Gary Giordano, District Manager of Community Board #5, just wrote a letter to Commissioner Benepe citing another potentially deadly incident in Juniper Valley Park concerning dogs. He states in his letter to the Commissioner that a complaint was received August 22 at approximately 8:30AM when a local resident was confronted by about 20 dogs off the leash in Juniper Valley Park. Gary also states how even more serious the issue becomes when school starts and young children and teens walk through the park in the morning. The CB5 District Manager reiterates the JPCA conclusions that the Parks Department fails to understand the dangerous conditions caused by their unilateral decision to relax the leash laws.
Why is the NYC Parks Department continuing this irresponsible edict about unleashed dogs? This is the wake-up call to Commissioner Benepe and these are the sobering statistics that would indicate to any reasonable person that unleashed dogs are a menace to our safety.

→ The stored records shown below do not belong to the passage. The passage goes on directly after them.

Lemma linked_from j e : dat y j = Some e -> exists d, dat x j = Some d /\ min_shape e = min_shape (linked p k cst j d).
Proof.
  intros E. pose proof (Hd j) as Hj. rewrite E in Hj. destruct (dat x j) as [d|]; [|done]. exists d. split; [done|]. by apply (inj Some).
Qed.

Lemma not_in_use j d : dat x j = Some d -> p ∉ d_min_constraints d /\ p ∉ d_min_drivers d.
Proof. intros E. split; intros H; apply Hfresh; exists j, d; auto. Qed.

Lemma linked_out j d t : dat x j = Some d -> t ∈ d_min_constraints (linked p k cst j d) <-> t ∈ d_min_constraints d \/ t = p /\ j = k.
Proof. intros _. simpl. case_decide; set_solver. Qed.
Lemma linked_in j d t : dat x j = Some d -> t ∈ d_min_drivers (linked p k cst j d) <-> t ∈ d_min_drivers d \/ t = p /\ j = cst.
Proof. intros _. simpl. case_decide; set_solver. Qed.

(** The ends of every constraint of the new graph. *)
Lemma linked_dom j d e : dat x j = Some d -> dat y j = Some e -> dom_wf y j e.
Proof.
  intros Ed Ee. destruct (linked_from j e Ee) as (d' & Ed' & (Ha & Ht & Hl & Hi & Hcs & Hdr)%min_shape_eq). simplify_eq.
  destruct W as [_ Wd]. destruct (Wd j d Ed) as [H1 H2 [H3 H3'] Ho Hin H4]. destruct (not_in_use j d Ed) as [Hp1 Hp2].
  destruct Hk as (dk & Edk & Hak), Hc as (dc & Edc & Hac & Hdeg).
  split; rewrite ?Ha, ?Ht, ?Hl, ?Hi, ?Hcs, ?Hdr; simpl; try done.
  - intros Hu. destruct (H2 Hu). rewrite !decide_False by (intros ->; congruence). done.
  - split; case_decide; auto; by constructor.
  - intros t [Hin'|[-> ->]]%(linked_out j d t Ed).
    + destruct (Ho t Hin') as (c & f & Ec & Hcd & Ef & Hm).
      destruct (Hends t c) as (b' & Eb' & Hb1 & Hb2); [by exists j, d; auto|done|].
      destruct (linked_get _ _ Ef) as (g & Eg & (_ & _ & _ & _ & _ & Hg)%min_shape_eq). exists b', g.
      split_and!; [done|congruence|congruence|]. rewrite Hg. apply (linked_in _ _ _ Ef). by left.
    + destruct Hb as [Hb1 Hb2]. destruct (linked_get _ _ Edc) as (g & Eg & (_ & _ & _ & _ & _ & Hg)%min_shape_eq). exists b, g.
      split_and!; [done|done|congruence|]. rewrite Hg. apply (linked_in _ _ _ Edc). by right.
  - intros t [Hin'|[-> ->]]%(linked_in j d t Ed).
    + destruct (Hin t Hin') as (c & f & Ec & Hcd & Ef & Hm).
      destruct (Hends t c) as (b' & Eb' & Hb1 & Hb2); [by exists j, d; auto|done|].
      destruct (linked_get _ _ Ef) as (g & Eg & (_ & _ & _ & _ & Hg & _)%min_shape_eq). exists b', g.
      split_and!; [done|congruence|congruence|]. rewrite Hg. apply (linked_out _ _ _ Ef). by left.
    + destruct Hb as [Hb1 Hb2]. destruct (linked_get _ _ Edk) as (g & Eg & (_ & _ & _ & _ & Hg & _)%min_shape_eq). exists b, g.
      split_and!; [done|done|congruence|]. rewrite Hg. apply (linked_out _ _ _ Edk). by right.
  - destruct H4 as [H4 H4']. case_decide as Hj; [|done]. simplify_eq. simpl. lia.
Qed.

Lemma graph_wf_link : graph_wf y.
Proof.
  split; [rewrite Hlen, Holen; apply W|]. intros j e Ee. destruct (linked_from j e Ee) as (d & Ed & _). by eapply linked_dom.
Qed.

(** The edges of the new graph. *)
Lemma edge_link t a c : edge y t a c <-> edge x t a c \/ t = p /\ a = k /\ c = cst.
Proof.
  split.
  - intros [(e & Ee & Hin) (b' & Eb' & <-)]. destruct (linked_from a e Ee) as (d & Ed & (_ & _ & _ & _ & Hcs & _)%min_shape_eq).
    rewrite Hcs in Hin. apply (linked_out a d t Ed) in Hin as [Hin|[-> ->]]; [left|right; split_and!; [done|done|]].
    + destruct W as [_ Wd]. destruct (dw_out _ _ _ (Wd a d Ed) t Hin) as (c' & f & Ec & _).
      destruct (Hends t c') as (b'' & Eb'' & Hb1 & Hb2); [by exists a, d; auto|done|]. split; [eauto|]. exists c'. split; [done|]. congruence.
    + destruct Hb. congruence.
  - intros [[(d & Ed & Hin) (c' & Ec & <-)]|(-> & -> & ->)].
    + destruct (linked_get a d Ed) as (e & Ee & (_ & _ & _ & _ & Hcs & _)%min_shape_eq).
      destruct (Hends t c') as (b'' & Eb'' & Hb1 & Hb2); [by exists a, d; auto|done|]. split; [|exists b''; split; congruence].
      exists e. split; [done|]. rewrite Hcs. apply (linked_out a d t Ed). by left.
    + destruct Hk as (dk & Edk & _). destruct (linked_get k dk Edk) as (e & Ee & (_ & _ & _ & _ & Hcs & _)%min_shape_eq).
      split; [|exists b; split; [done|apply Hb]]. exists e. split; [done|]. rewrite Hcs. apply (linked_out k dk p Edk). by right.
Qed.
End Link.

(** ** The steps of a registration *)

(** [y] is [x] with domain [j] changed by [g j] and the constraints by [h]. *)
Record stepped (x y : exynos_dm_device) (g : Z -> exynos_dm_data -> exynos_dm_data)
    (h : gmap Z exynos_dm_constraint -> gmap Z exynos_dm_constraint) : Prop := MkStepped {
  st_len : length (x_dm_data y) = length (x_dm_data x);
  st_order : x_domain_order y = x_domain_order x;
  st_dat : forall j, dat y j = g j <$> dat x j;
  st_cons : x_cons y = h (x_cons x)
}.

Lemma stepped_trans x y z g h g' h' : stepped x y g h -> stepped y z g' h' -> stepped x z (fun j d => g' j (g j d)) (fun m => h' (h m)).
Proof.
  intros H G. split; [rewrite (st_len _ _ _ _ G); apply H|rewrite (st_order _ _ _ _ G); apply H| |].
  - intros j. rewrite (st_dat _ _ _ _ G), (st_dat _ _ _ _ H). by destruct (dat x j).
  - by rewrite (st_cons _ _ _ _ G), (st_cons _ _ _ _ H).
Qed.

Definition at_dom (k : Z) (f : exynos_dm_data -> exynos_dm_data) (j : Z) (d : exynos_dm_data) : exynos_dm_data :=
  if decide (j = k) then f d else d.

Lemma mod_dom_stepped x k d f : dat x k = Some d -> exists y, mod_dom k f x = Done tt y /\ stepped x y (at_dom k f) id.
Proof.
  intros E. rewrite (mod_dom_run _ _ _ _ E). eexists. split; [done|]. split; [simpl; apply length_insert|done| |done].
  intros j. rewrite (dat_set _ _ _ _ _ E). unfold at_dom. case_decide as Hj; [subst; by rewrite E|]. by destruct (dat x j).
Qed.

Lemma kmod_cons_stepped (x : exynos_dm_device) h : stepped x (x <| x_cons := h (x_cons x) |>) (fun _ d => d) h.
Proof. split; try done. intros j. change (dat _ j) with (dat x j). by destruct (dat x j). Qed.

(** Adding [p] to a list of a domain. *)
Lemma add_stepped x k d p (get : exynos_dm_data -> list Z) (put : list Z -> exynos_dm_data -> exynos_dm_data) :
  dat x k = Some d -> d_listed d = true ->
  exists y, (let! d := dom k in let! l := walk d (get d) in mod_dom k (fun d => put (p :: l) d)) x = Done tt y /\
    stepped x y (at_dom k (fun d => put (p :: get d) d)) id.
Proof.
  intros E Hl. unfold kbind. rewrite (dom_run _ _ _ E), walk_run by done.
  destruct (mod_dom_stepped x k d (fun d' => put (p :: get d) d') E) as (y & -> & [H1 H2 H3 H4]). exists y. split; [done|]. split; auto.
  intros j. rewrite H3. unfold at_dom. case_decide; [|done]. subst. by rewrite E.
Qed.

Definition add_min_constraint (p : Z) (d : exynos_dm_data) := d <| d_min_constraints := p :: d_min_constraints d |>.
Definition add_min_driver (p : Z) (d : exynos_dm_data) := d <| d_min_drivers := p :: d_min_drivers d |>.
Definition add_max_constraint (p : Z) (d : exynos_dm_data) := d <| d_max_constraints := p :: d_max_constraints d |>.
Definition add_max_driver (p : Z) (d : exynos_dm_data) := d <| d_max_drivers := p :: d_max_drivers d |>.

Definition listed_at (x : exynos_dm_device) (k : Z) : Prop := exists d, dat x k = Some d /\ d_listed d = true.

Lemma listed_stepped x y g h k : stepped x y g h -> (forall j d, d_listed (g j d) = d_listed d) -> listed_at x k -> listed_at y k.
Proof. intros H Hg (d & E & Hl). exists (g k d). rewrite (st_dat _ _ _ _ H), E, Hg. done. Qed.

Lemma link_min_run x p drv cst : listed_at x drv -> listed_at x cst -> exists y, link_con p CONSTRAINT_MIN drv cst x = Done tt y /\
  stepped x y (fun j d => at_dom cst (add_min_driver p) j (at_dom drv (add_min_constraint p) j d)) id.
Proof.
  intros (d & E & Hl) Hc. unfold link_con. cbn [CONSTRAINT_MIN Z.eqb].
  destruct (add_stepped x drv d p d_min_constraints (fun l d => d <| d_min_constraints := l |>) E Hl) as (y & Hy & Sy).
  destruct (listed_stepped _ _ _ _ cst Sy) as (e & Ee & Hle); [intros; unfold at_dom; by case_decide|done|].
  destruct (add_stepped y cst e p d_min_drivers (fun l d => d <| d_min_drivers := l |>) Ee Hle) as (z & Hz & Sz).
  exists z. split; [unfold kbind at 1; by rewrite Hy|]. exact (stepped_trans _ _ _ _ _ _ _ Sy Sz).
Qed.

Lemma link_max_run x p drv cst : listed_at x drv -> listed_at x cst -> exists y, link_con p CONSTRAINT_MAX drv cst x = Done tt y /\
  stepped x y (fun j d => at_dom cst (add_max_driver p) j (at_dom drv (add_max_constraint p) j d)) id.
Proof.
  intros (d & E & Hl) Hc. unfold link_con. cbn [CONSTRAINT_MAX CONSTRAINT_MIN Z.eqb].
  destruct (add_stepped x drv d p d_max_constraints (fun l d => d <| d_max_constraints := l |>) E Hl) as (y & Hy & Sy).
  destruct (listed_stepped _ _ _ _ cst Sy) as (e & Ee & Hle); [intros; unfold at_dom; by case_decide|done|].
  destruct (add_stepped y cst e p d_max_drivers (fun l d => d <| d_max_drivers := l |>) Ee Hle) as (z & Hz & Sz).
  exists z. split; [unfold kbind at 1; by rewrite Hy|]. exact (stepped_trans _ _ _ _ _ _ _ Sy Sz).
Qed.
Lemma wp_driver_mutate V C G s h i j c e Q : sees ops V C G s -> owned V C -> i <> j -> C (h, i) = Some c -> C (h, j) = Some e ->
  V (k_driver c) (k_ptid c) = Some (Some (h, i), true) ->
  (forall s', sees ops V C G s' -> i_in_progress s' = i_in_progress s -> Q PT_PTID_INVALID s') ->
  (forall s', k_ptid c <> PT_PTID_INVALID -> i_in_progress s' = i_in_progress s ->
     sees ops (vset V (k_driver c) (k_ptid c) (Some (Some (h, j), true)))
       (cset (cset C (h, i) (c <| k_ptid := PT_PTID_INVALID |> <| k_enabled := false |>)) (h, j) (e <| k_ptid := k_ptid c |> <| k_enabled := true |>)) G s' ->
     Q (k_ptid c) s') ->
  wp (pt_driver_mutate h i j) Q s.
Proof.
  intros H O Hij E Ee Hv Hno Hyes. destruct (sees_pts _ _ _ _ _ _ _ H E) as (x & Ex & <-).
  destruct (sees_pts _ _ _ _ _ _ _ H Ee) as (y & Ey & <-). simpl in Hv, Hyes. unfold pt_driver_mutate.
  apply wp_bind. eapply wp_get_pts; [done|]. apply wp_bind. eapply wp_get_pts; [done|].
  destruct (sees_driver _ _ _ _ _ _ _ _ H Hv) as (d & Ed & Hw & Hd).
  destruct (pv_mutate (dr_data d) _ _ (h, j) (p_property_index y) Hw Hd) as (r & rs & d' & Hrun & Hw' & Ht & Hcase).
  eapply (wp_call V C G s _ d _ snd); [done|done|done|exact Hrun|done|exact Ht|intros p [= <-]; eauto|].
  intros s1 H1 Hip. cbn [fst snd]. pose proof (pv_valid (dr_data d) _ _ Hw Hd) as Hval.
  destruct Hcase as [[-> Hv']|[-> Hv']]; rewrite Hv' in H1.
  - rewrite Z.eqb_refl. apply wp_bind, wp_ret, wp_ret, Hno; [|done]. eapply sees_ext; [|done|done|exact H1]. by eapply rview_same.
  - apply Z.eqb_neq in Hval as Hv0. rewrite Hv0. apply wp_bind.
    assert (Hne : (h, j) <> (h, i)) by congruence.
    apply wp_bind. eapply wp_mod_pts with (c := core_of x) (c' := (core_of x) <| k_ptid := PT_PTID_INVALID |>); [exact H1|done|by intros z <-|done|].
    intros s2 H2 Hip2. apply wp_bind.
    eapply wp_mod_pts with (c := core_of y) (c' := (core_of y) <| k_ptid := p_ptid x |>); [exact H2|by rewrite cset_ne|by intros z <-|done|].
    intros s3 H3 Hip3. apply wp_bind.
    eapply wp_mod_pts with (c := (core_of x) <| k_ptid := PT_PTID_INVALID |>) (c' := (core_of x) <| k_ptid := PT_PTID_INVALID |> <| k_enabled := false |>);
      [exact H3|rewrite cset_ne by congruence; apply cset_eq|intros z Hz; by rewrite <- Hz|done|].
    intros s4 H4 Hip4.
    eapply wp_mod_pts with (c := (core_of y) <| k_ptid := p_ptid x |>) (c' := (core_of y) <| k_ptid := p_ptid x |> <| k_enabled := true |>);
      [exact H4|rewrite cset_ne by congruence; apply cset_eq|intros z Hz; by rewrite <- Hz|done|].
    intros s5 H5 Hip5. apply wp_ret, Hyes; [done|congruence|]. eapply sees_ext; [by eapply rview_insert| |done|exact H5].
    intros q. unfold cset. repeat case_decide; first [reflexivity | congruence].
Qed.
(* ===== verification/PtResize.v ===== *)
(** * Resize callbacks, interleaved

    The driver's callbacks, the thread that calls the clients, and clients that
    enable and disable partitions, interleaved at the sections under the spin
    lock. [world] adds to the state the clients that wait in
    [pt_resize_list_disable] (with the mutex of their handle held), the callbacks
    started so far and the size each client was last told. The thread is in the
    callback of [i_in_progress] until it asks for the next one. *)

From S2P Require Import Prelude Pt PtOwner.

(** ** What the sections under the lock do *)

Section Sections.
Context {D : Type}.
Implicit Types s : pt_internal D.

Definition has_callback s (p : pts_ptr) : bool := from_option h_callback false (i_handles s !! fst p).

Lemma has_callback_set s p y q : has_callback (set_pts s p y) q = has_callback s q.
Proof.
  unfold has_callback, set_pts. simpl. destruct (decide (fst q = fst p)) as [->|Hne].
  - rewrite lookup_alter_eq. by destruct (i_handles s !! fst p).
  - by rewrite lookup_alter_ne.
Qed.

(** One partition becomes [y] and the queue [l]; the rest stays. *)
Record changed s (p : pts_ptr) (y : pt_pts) (l : list pts_ptr) s' : Prop := MkChanged {
  ch_pts : forall q, pts_at s' q = if decide (q = p) then Some y else pts_at s q;
  ch_list : i_resize_list s' = l;
  ch_callback : forall q, has_callback s' q = has_callback s q
}.

Lemma changed_set s p x y l : pts_at s p = Some x -> changed s p y l (set_pts (s <| i_resize_list := l |>) p y).
Proof.
  intros E. split; [intros q; exact (pts_at_set (s <| i_resize_list := l |>) p q x y E)|done|]. intros q. by rewrite has_callback_set.
Qed.

Lemma changed_trans s p y l s1 z m s2 : changed s p y l s1 -> changed s1 p z m s2 -> changed s p z m s2.
Proof.
  intros [H1 H2 H3] [G1 G2 G3]. split; [|done|congruence]. intros q. rewrite G1. case_decide; [done|]. rewrite H1. by rewrite decide_False.
Qed.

There are about 5 million dog bites per year. Approximately 1,000 dog bite victims per day are seen in hospital emergency rooms. Dog bite losses exceed $1 billion per year, with $345 million paid by insurance companies. Children are the main victims and they are usually bitten in the face.
The home insurance industry paid out $310 million in 2001, and $345.5 million in 2002 and the upward trend continues in 2004. It is reported that additional payments were made under other insurance policies, such as health insurance. Because of this large monetary payout, most homeowners policies now clearly state that if you own a certain breed of dog, insurance coverage is waived in the event of an attack. To be covered if your dog attacks anyone you need a rider attachment to your policy and of course, this results in additional costs to everyone. We are all paying for the erratic behavior of unleashed dogs.
Let me say this before we start hearing the rhetoric about a dog run in Juniper Valley Park. The JPCA has been vehemently against the dog run because of all the problems associated with these facilities. Cleanliness, disease, aggressive dogs, uncooperative owners and loud barking noise all come into play with dog runs and they are not the panacea that many seem to think. There are documented stories about the problems to support our position. Also, since most dog owners arrive in their cars and there is a dog run in Forest Park, just about a mile from Juniper, why not use that facility for “socializing the animals.” Most dog owners want prime park real estate for their dogs and that is not realistic. Prime park real estate is currently being used by the thousands of people who use our parks every day. Juniper is totally utilized with sporting facilities and pockets of passive recreation areas. The park is ready for the “Filled to Capacity” sign without adding a canine toilet area.
Relaxing the leash laws and putting us all at risk is just plain dumb and illegal. The JPCA is demanding that the law be enforced so that there are no more victims and we may all enjoy our beautiful park without the threat of a vicious dog attack.